==== Recorded information

(* ===== verification/ApiMem.v ===== *)
(** * An in-memory server for the console

    A concrete API server with a proof that it satisfies the laws of [ApiSafety], and
    concrete functions for the decoding of bodies and claims.  The witnesses and the
    examples send requests to it. *)

From stdpp Require Import base list gmap strings sorting.
From Stdlib Require Import ZArith Lia.
From S2P Require Import Prelude GoStrings GoTime Names ApiRun ApiWork ApiTrigger Kube MemKube Fixtures RunControl Merge Capabilities Composition Webhook RunOutput RunPayload RunTerminal ApiAccess ApiWrites ApiSafety.

Open Scope Z_scope.

(** Specs are their JSON. *)
Abbreviation World := (Console string).

Definition mc_get (kind ns n : string) (w : World) : GoErr + CompositionObject string :=
  match con_objects w !! (kind, (ns, n)) with
  | Some o => if bool_decide (cob_key o = (ns, n)) then inr o else inl (notFound kind)
  | None => inl (notFound kind)
  end.
Definition mc_getControl (n : string) (w : World) : GoErr + AgentRunControl :=
  match con_controls w !! n with
  | Some c => if bool_decide (ctl_Name c = n) then inr c else inl (notFound "AgentRunControl")
  | None => inl (notFound "AgentRunControl")
  end.
Definition mc_create (kind : string) (o : CompositionObject string) : M World GoErr (CompositionObject string) := λ w,
  match con_objects w !! (kind, cob_key o) with
  | Some _ => (w, inl (ErrApi ReasonAlreadyExists "already exists"))
  | None =>
      let o' := o <| cob_ObjectMeta := (cob_ObjectMeta o) <| meta_UID := "uid" |> <| meta_ResourceVersion := "1" |> |> in
      (putObject kind o' w, inr o')
  end.
Definition conflict {A} : GoErr + A := inl (ErrApi ReasonConflict "the object has been modified").
Definition mc_update (kind : string) (o : CompositionObject string) : M World GoErr (CompositionObject string) := λ w,
  match con_objects w !! (kind, cob_key o) with
  | None => (w, inl (notFound kind))
  | Some old =>
      if bool_decide (meta_ResourceVersion (cob_ObjectMeta old) = meta_ResourceVersion (cob_ObjectMeta o)) then
        let o' := o <| cob_ObjectMeta := (cob_ObjectMeta o) <| meta_UID := meta_UID (cob_ObjectMeta old) |>
                         <| meta_ResourceVersion := meta_ResourceVersion (cob_ObjectMeta o) +:+ "+" |> |>
                    <| cob_Status := cob_Status old |> in
        (putObject kind o' w, inr o')
      else (w, conflict)
  end.
Definition mc_delete (kind : string) (k : key) : M World GoErr unit := λ w,
  match con_objects w !! (kind, k) with
  | None => (w, inl (notFound kind))
  | Some _ => (w <| con_objects := delete (kind, k) (con_objects w) |>, inr tt)
  end.
Definition mc_updateControl (c : AgentRunControl) : M World GoErr AgentRunControl := λ w,
  match con_controls w !! ctl_Name c with
  | None => (w, inl (notFound "AgentRunControl"))
  | Some old =>
      if bool_decide (meta_ResourceVersion (ctl_ObjectMeta old) = meta_ResourceVersion (ctl_ObjectMeta c)) then
        let c' := c <| ctl_ObjectMeta := (ctl_ObjectMeta c) <| meta_ResourceVersion := meta_ResourceVersion (ctl_ObjectMeta c) +:+ "+" |> |>
                    <| ctl_Status := ctl_Status old |> in
        (putLaunchControl c' w, inr c')
      else (w, conflict)
  end.
Definition mc_createRun (generateName : string) (r : AgentRun) : M World GoErr AgentRun := λ w,
  let r' := if bool_decide (run_Name r = "")
            then r <| run_ObjectMeta := (run_ObjectMeta r) <| meta_Name := generateName +:+ "x7f2k" |> |> else r in
  match con_runs w !! run_key r' with
  | Some _ => (w, inl (ErrApi ReasonAlreadyExists "already exists"))
  | None => (putConsoleRun r' w, inr r')
  end.
(** The object that is stored is known from the last of its properties. *)
Ltac stored := unfold sameMarks; split_and!; cycle -1; [reflexivity|done..].

#[export] Instance console_client : ApiClient string World := {
  getObject := mc_get;
  listObjects kind ns w := inr (map snd (filter (λ ko, ko.1.1 = kind ∧ ko.1.2.1 = ns) (map_to_list (con_objects w))));
  createObject := mc_create;
  updateObject := mc_update;
  deleteObject := mc_delete;
  getLaunchControl := mc_getControl;
  listLaunchControls w := inr (map snd (map_to_list (con_controls w)));
  updateControl := mc_updateControl;
  createConsoleRun := mc_createRun;
  IsInvalid _ := false }.

Lemma mc_update_law (w w' : World) kind o x :
  mc_update kind o w = (w', x) →
  w' = w ∧ (∃ e, x = inl e)
  ∨ ∃ old o', con_objects w !! (kind, cob_key o) = Some old
     ∧ meta_ResourceVersion (cob_ObjectMeta old) = meta_ResourceVersion (cob_ObjectMeta o)
     ∧ meta_UID (cob_ObjectMeta o') = meta_UID (cob_ObjectMeta old) ∧ sameMarks (cob_ObjectMeta o) (cob_ObjectMeta o')
     ∧ cob_Spec o' = cob_Spec o ∧ w' = putObject kind o' w.
Proof.
  unfold mc_update, conflict. destruct (_ !! _) as [old|]; [case_bool_decide|]; intros [= <- <-]; [right|left; eauto..].
  eexists old, _. stored.
Qed.
#[export] Instance console_laws : ApiLaws string World.
Proof.
  refine {| console w := w; admitSpec _ v := v |}.
  - intros w kind ns n o. cbn. unfold mc_get. destruct (_ !! _); [|discriminate]. case_bool_decide; [|discriminate]. by intros [= ->].
  - intros w n c. cbn. unfold mc_getControl. destruct (_ !! _); [|discriminate]. case_bool_decide; [|discriminate]. by intros [= ->].
  - intros w w' kind o x. cbn. unfold mc_create. destruct (_ !! _); intros [= <- <-]; [left; eauto|right]. eexists. stored.
  - apply mc_update_law.
  - intros w w' kind k x. cbn. unfold mc_delete. destruct (_ !! _); intros [= <- <-]; [right; by left|left; eauto].
  - intros w w' c x. cbn. unfold mc_updateControl, conflict. destruct (_ !! _) as [old|] eqn:E; [case_bool_decide|]; intros [= <- <-]; [right|left; eauto..].
    eexists old, _. stored.
  - intros w w' generateName r x. cbn. unfold mc_createRun. case_bool_decide; destruct (_ !! _) eqn:E; intros [= <- <-]; try (left; by eauto); right.
    all: eexists; stored.
Defined.

(** ** Requests *)

#[export] Instance console_range : MapRange.
Proof.
  refine {| rangeKeys m := map fst (map_to_list m) |}. intros m k. rewrite list_elem_of_fmap. split.
  - intros ([k' v] & -> & Hin). apply elem_of_map_to_list in Hin. by eexists.
  - intros [v Hv]. exists (k, v). split; [done|]. by apply elem_of_map_to_list.
Defined.
#[export] Instance console_specs : SpecValues string := {
  newSpec _ := "";
  wrapSpec _ raw := inr raw;
  unwrapSpec raw _ := inr raw;
  encodeObject _ o := inr (cob_Spec o, cob_Status o);
  setHarness ref spec := spec +:+ match ref with Some r => ref_Name r | None => "" end }.
#[export] Instance console_names : NameRules := λ name prefix, if blank name then ["a name is required"] else [].
#[export] Instance console_claims : ClaimDecoder := {
  claimStrings raw := if bool_decide (raw = "") then None else Some (Fields raw);
  claimString raw := Some raw;
  claimKeys _ := None;
  claimBool raw := Some (bool_decide (raw = "true")) }.
(** Two bodies of a profile, one of a pause and one of a run. *)
Definition profileDoc (version : string) (labels : option (gmap string string)) : CompositionDocument :=
  mkCompositionDocument "" "" (mkCompositionMetadata "triage" "" "" version 0 None labels None) "{}" "" (mkManagement false "" "").
#[export] Instance console_bodies : BodyDecoder := {
  decodeDocument raw := if bool_decide (raw = "new") then inr (profileDoc "" (Some {[ appManagedBy := "Helm" ]}))
                        else if bool_decide (raw = "changed") then inr (profileDoc "1" (Some {[ appManagedBy := "Helm" ]}))
                        else inl (ErrText "invalid character");
  decodeControl raw := inr (mkControlWriteRequest "Paused" raw "" "" "" "" "1");
  decodeRun raw := inr (mkCreateAgentRunRequest "" "" raw "triage" "" [] [] "" "" "" "" "" "" "" "" "" "");
  decodeHarness raw := inr (Some raw) }.

Definition fx_binding : AuthorizationBinding :=
  mkAuthorizationBinding "editors" [] ["editors"] [] [] [] [PermissionCompositionRead; PermissionCompositionWrite; PermissionRunsCreate] ["team"] false.
Definition fx_access : Config :=
  DefaultConfig <| cfg_OIDC := (cfg_OIDC DefaultConfig) <| oid_Issuer := "https://id.example.org" |> <| oid_Audiences := ["anvil"] |> |>
    <| cfg_Authorization := mkAuthorizationConfig ["scope"] ["roles"] [] ["groups"] "" [fx_binding] |>
    <| cfg_Composition := mkCompositionConfig true true |> <| cfg_CreateEnabled := true |> <| cfg_ExternalTriggers := true |>.
Definition fx_verifier : option (string → GoErr + IDToken) := Some (λ raw,
  if bool_decide (raw = "t0ken") then inr (mkIDToken ["anvil"] "alice" "https://id.example.org" fx_epoch (inr {[ "groups" := "editors" ]}))
  else inl (ErrText "bad signature")).
Definition fx_http (token : string) : HttpRequest := mkHttpRequest "POST" "" ["Bearer " +:+ token] false.
Definition fx_create : Route := CreateObject "team" "agent-run-profiles" (inr "new").
Definition fx_empty : World := mkConsole ∅ ∅ ∅.
Definition sent (token : string) (route : Route) (w : World) : World := (serve fx_access true fx_verifier (fx_http token) route w).1.
Lemma sent_eq token route w :
  serve fx_access true fx_verifier (fx_http token) route w = (sent token route w, (serve fx_access true fx_verifier (fx_http token) route w).2).
Proof. unfold sent. apply surjective_pairing. Qed.
Definition names (w : World) : list (string * key) := map fst (map_to_list (con_objects w)).

(** A profile is created in the namespace of the binding, and nowhere else or without
    a token; deleting it again leaves nothing. *)
Example console_lifecycle :
  names (sent "t0ken" fx_create fx_empty) = [("AgentRunProfile", ("team", "triage"))]
  ∧ names (sent "t0ken" (CreateObject "prod" "agent-run-profiles" (inr "new")) fx_empty) = []
  ∧ names (sent "stolen" fx_create fx_empty) = []
  ∧ names (sent "t0ken" (CreateObject "team" "agent-auth-sessions" (inr "new")) fx_empty) = []
  ∧ names (sent "t0ken" (DeleteObject "team" "agent-run-profiles" "triage") (sent "t0ken" fx_create fx_empty)) = [].
Proof. vm_compute. split_and!; reflexivity. Qed.
(** After an update with a label of Helm the object cannot be deleted any more. *)
Example console_locked :
  names (sent "t0ken" (DeleteObject "team" "agent-run-profiles" "triage")
    (sent "t0ken" (UpdateObject "team" "agent-run-profiles" "triage" (inr "changed")) (sent "t0ken" fx_create fx_empty)))
  = [("AgentRunProfile", ("team", "triage"))].
Proof. vm_compute. reflexivity. Qed.

Lemma api_writes_authorized_witness :
  ∃ p, genuine fx_access fx_verifier (fx_http "t0ken") p ∧ writes (W := World) fx_access p fx_empty fx_create (sent "t0ken" fx_create fx_empty).
Proof.
  assert (console string World (sent "t0ken" fx_create fx_empty) ≠ console string World fx_empty) as Hne.
  { intros E. assert (names (console string World (sent "t0ken" fx_create fx_empty)) = [("AgentRunProfile", ("team", "triage"))]) as E1
      by (vm_compute; reflexivity). rewrite E in E1. vm_compute in E1. discriminate E1. }
  exact (proj2 (proj2 (proj2 (api_writes_authorized fx_access true fx_verifier (fx_http "t0ken") fx_create fx_empty _ _ (sent_eq "t0ken" fx_create fx_empty)) Hne))).
Defined.

Definition fx_urls : NetURL := {|
  urlParse := λ s, inr (mkURL "https" false "id.example.org" "id.example.org" "" "" "");
  withQuery := λ _ k v, k +:+ "=" +:+ v |}.
Definition fx_alice : Principal := mkPrincipal "alice" "https://id.example.org" "" false [] ["editors"] [] [] fx_epoch.
Lemma grants_explicit_witness : featureOn fx_access PermissionRunsCreate ∧ satisfies fx_binding fx_alice ∧ grantsIn fx_binding fx_alice "team".
Proof.
  destruct (grants_explicit (H := fx_urls) fx_access fx_alice PermissionRunsCreate "team" ltac:(vm_compute; reflexivity) ltac:(vm_compute; reflexivity))
    as (_ & Hf & b & Hin & Hs & Hg & _). apply list_elem_of_singleton in Hin. subst b. exact (conj Hf (conj Hs Hg)).
Defined.

Definition fx_limiter (l : streamLimiter) : streamLimiter := default l (acquire "bob" l).
Lemma limiter_exact_witness :
  opened 2 1 ["bob"] (fx_limiter (newStreamLimiter 2 1)) ∧ acquire "bob" (fx_limiter (newStreamLimiter 2 1)) = None
  ∧ acquire "eve" (fx_limiter (newStreamLimiter 2 1)) ≠ None.
Proof.
  assert (opened 2 1 ["bob"] (fx_limiter (newStreamLimiter 2 1))) as Ho by (eapply opened_more; [constructor|vm_compute; reflexivity]).
  destruct (limiter_exact 2 1 ["bob"] _ ltac:(lia) ltac:(lia) Ho) as (_ & _ & _ & Hr). split; [exact Ho|]. split.
  - apply Hr. right. vm_compute. reflexivity.
  - intros E. apply Hr in E. revert E. vm_compute. intros [E|E]; discriminate E.
Defined.

Definition fx_owned : ObjectMeta := createdMeta "team" "triage" (cdc_Metadata (profileDoc "" None)).
Lemma update_keeps_writable_witness :
  ownable fx_owned ∧ ownable (updatedMeta (cdc_Metadata (profileDoc "1" None)) fx_owned)
  ∧ ¬ ownable (updatedMeta (cdc_Metadata (profileDoc "1" (Some {[ appManagedBy := "Helm" ]}))) fx_owned).
Proof.
  assert (ownable fx_owned) as Ho by (vm_compute; reflexivity). split; [exact Ho|]. split.
  - apply (update_keeps_writable _ _ Ho). intros labels v E. discriminate E.
  - intros Hw.
    apply (proj1 (update_keeps_writable _ _ Ho) Hw {[ appManagedBy := "Helm" ]} "Helm" eq_refl ltac:(vm_compute; reflexivity)).
    apply (bool_decide_eq_true (ToLower (TrimSpace "Helm") ∈ gitOpsManagers)). vm_compute. reflexivity.
Defined.

(** A trigger that exists is not listed. *)
Example trigger_not_listed :
  (handleCompositionList fx_access fx_alice "team" "agent-external-triggers" ""
    (mkConsole {[ ("AgentExternalTrigger", ("team", "push")) := mkObject fx_owned "{}" "" ]} ∅ ∅ : World)).2
  = inr (Answer 200 (Documents [])).
Proof. vm_compute. reflexivity. Qed.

========

__Exercise__.
Scan the records above for the lines holding "assert (ownable fx_owned)" and "(handleCompositionList fx_access fx_alice". Transcribe those two and every line between them word for word, and no others.

__Output for this task__.
  assert (ownable fx_owned) as Ho by (vm_compute; reflexivity). split; [exact Ho|]. split.
  - apply (update_keeps_writable _ _ Ho). intros labels v E. discriminate E.
  - intros Hw.
    apply (proj1 (update_keeps_writable _ _ Ho) Hw {[ appManagedBy := "Helm" ]} "Helm" eq_refl ltac:(vm_compute; reflexivity)).
    apply (bool_decide_eq_true (ToLower (TrimSpace "Helm") ∈ gitOpsManagers)). vm_compute. reflexivity.
Defined.

(** A trigger that exists is not listed. *)
Example trigger_not_listed :
  (handleCompositionList fx_access fx_alice "team" "agent-external-triggers" ""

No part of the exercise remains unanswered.